◆ ACTIVITY:
Go through the material below and return each line with the string "tokenId" in it.

◆ DATA SUPPLIED:
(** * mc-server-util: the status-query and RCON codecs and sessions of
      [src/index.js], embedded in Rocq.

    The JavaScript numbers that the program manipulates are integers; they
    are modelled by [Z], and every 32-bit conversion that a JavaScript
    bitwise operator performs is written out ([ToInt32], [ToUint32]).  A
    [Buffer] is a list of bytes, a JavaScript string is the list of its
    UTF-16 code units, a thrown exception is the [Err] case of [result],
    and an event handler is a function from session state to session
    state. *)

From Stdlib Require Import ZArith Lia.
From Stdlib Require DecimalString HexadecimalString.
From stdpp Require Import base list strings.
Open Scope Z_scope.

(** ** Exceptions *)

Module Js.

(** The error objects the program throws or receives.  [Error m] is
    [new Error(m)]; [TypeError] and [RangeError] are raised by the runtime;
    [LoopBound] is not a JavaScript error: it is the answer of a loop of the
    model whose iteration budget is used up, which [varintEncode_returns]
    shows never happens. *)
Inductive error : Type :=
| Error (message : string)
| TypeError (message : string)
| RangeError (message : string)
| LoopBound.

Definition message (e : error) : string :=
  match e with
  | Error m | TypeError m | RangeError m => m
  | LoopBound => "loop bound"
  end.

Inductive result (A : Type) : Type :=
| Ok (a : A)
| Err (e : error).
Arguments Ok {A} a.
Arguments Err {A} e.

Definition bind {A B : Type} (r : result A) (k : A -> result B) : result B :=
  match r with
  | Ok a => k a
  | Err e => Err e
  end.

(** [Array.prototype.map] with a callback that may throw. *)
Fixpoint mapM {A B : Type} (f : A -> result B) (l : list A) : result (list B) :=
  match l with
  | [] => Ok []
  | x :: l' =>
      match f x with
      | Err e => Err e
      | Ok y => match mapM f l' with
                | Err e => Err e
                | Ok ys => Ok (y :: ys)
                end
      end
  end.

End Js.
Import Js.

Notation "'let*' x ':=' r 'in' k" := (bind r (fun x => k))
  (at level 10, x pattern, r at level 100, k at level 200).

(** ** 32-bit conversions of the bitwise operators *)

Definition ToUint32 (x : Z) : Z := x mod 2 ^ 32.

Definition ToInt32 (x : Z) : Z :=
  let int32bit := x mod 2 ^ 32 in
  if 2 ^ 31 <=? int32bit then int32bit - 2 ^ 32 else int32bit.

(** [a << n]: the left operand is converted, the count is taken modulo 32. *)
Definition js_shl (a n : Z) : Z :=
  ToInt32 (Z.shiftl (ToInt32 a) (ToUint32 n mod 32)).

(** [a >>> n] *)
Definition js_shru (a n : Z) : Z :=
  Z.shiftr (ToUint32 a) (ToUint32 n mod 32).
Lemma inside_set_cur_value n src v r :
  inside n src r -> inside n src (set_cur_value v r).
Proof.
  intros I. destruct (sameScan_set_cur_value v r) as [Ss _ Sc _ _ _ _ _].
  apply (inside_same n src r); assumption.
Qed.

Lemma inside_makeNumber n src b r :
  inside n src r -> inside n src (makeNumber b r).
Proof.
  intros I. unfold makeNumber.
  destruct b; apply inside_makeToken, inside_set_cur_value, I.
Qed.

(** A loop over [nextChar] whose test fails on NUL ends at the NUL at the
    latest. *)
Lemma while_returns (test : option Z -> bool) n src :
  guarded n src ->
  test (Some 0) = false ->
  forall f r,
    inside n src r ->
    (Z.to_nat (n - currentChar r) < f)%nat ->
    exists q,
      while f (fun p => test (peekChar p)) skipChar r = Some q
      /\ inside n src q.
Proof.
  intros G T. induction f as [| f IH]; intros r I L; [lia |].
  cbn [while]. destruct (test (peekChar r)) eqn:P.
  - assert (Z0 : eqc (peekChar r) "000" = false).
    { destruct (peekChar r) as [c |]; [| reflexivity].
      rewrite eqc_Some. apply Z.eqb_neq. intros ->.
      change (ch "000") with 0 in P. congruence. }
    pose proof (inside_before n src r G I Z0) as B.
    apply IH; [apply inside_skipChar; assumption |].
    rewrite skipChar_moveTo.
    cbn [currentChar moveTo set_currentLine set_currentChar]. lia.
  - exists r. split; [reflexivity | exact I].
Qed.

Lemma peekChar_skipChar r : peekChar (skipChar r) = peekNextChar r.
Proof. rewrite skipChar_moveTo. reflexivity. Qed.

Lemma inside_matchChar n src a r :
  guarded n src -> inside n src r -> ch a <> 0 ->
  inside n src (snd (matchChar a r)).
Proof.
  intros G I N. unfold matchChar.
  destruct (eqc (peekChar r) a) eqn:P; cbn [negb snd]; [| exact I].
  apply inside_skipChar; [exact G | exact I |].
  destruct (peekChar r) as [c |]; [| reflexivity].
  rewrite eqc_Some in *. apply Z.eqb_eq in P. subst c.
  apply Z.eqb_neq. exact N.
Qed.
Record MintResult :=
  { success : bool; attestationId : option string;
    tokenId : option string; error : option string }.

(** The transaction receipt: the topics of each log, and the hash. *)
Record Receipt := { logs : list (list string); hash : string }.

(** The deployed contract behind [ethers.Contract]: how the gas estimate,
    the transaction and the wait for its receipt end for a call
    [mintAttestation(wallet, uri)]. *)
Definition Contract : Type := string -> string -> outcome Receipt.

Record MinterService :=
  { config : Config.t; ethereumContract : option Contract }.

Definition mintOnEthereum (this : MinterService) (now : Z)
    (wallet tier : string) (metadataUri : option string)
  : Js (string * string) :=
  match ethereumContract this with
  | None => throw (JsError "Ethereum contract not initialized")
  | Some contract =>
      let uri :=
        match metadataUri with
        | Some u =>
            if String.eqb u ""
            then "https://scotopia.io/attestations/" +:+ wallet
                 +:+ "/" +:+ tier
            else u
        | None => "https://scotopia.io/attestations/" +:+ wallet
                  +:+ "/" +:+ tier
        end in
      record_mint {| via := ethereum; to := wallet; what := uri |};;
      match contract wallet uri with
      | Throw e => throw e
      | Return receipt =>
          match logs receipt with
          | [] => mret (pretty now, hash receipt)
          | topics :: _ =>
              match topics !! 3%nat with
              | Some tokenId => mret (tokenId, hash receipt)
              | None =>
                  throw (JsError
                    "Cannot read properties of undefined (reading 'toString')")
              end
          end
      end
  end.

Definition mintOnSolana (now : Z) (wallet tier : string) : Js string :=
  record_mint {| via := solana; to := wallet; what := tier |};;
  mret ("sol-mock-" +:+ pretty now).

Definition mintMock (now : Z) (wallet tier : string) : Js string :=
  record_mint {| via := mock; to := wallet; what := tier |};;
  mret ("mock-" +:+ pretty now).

◆ SOLUTION TO THIS TASK:
    tokenId : option string; error : option string }.
              | Some tokenId => mret (tokenId, hash receipt)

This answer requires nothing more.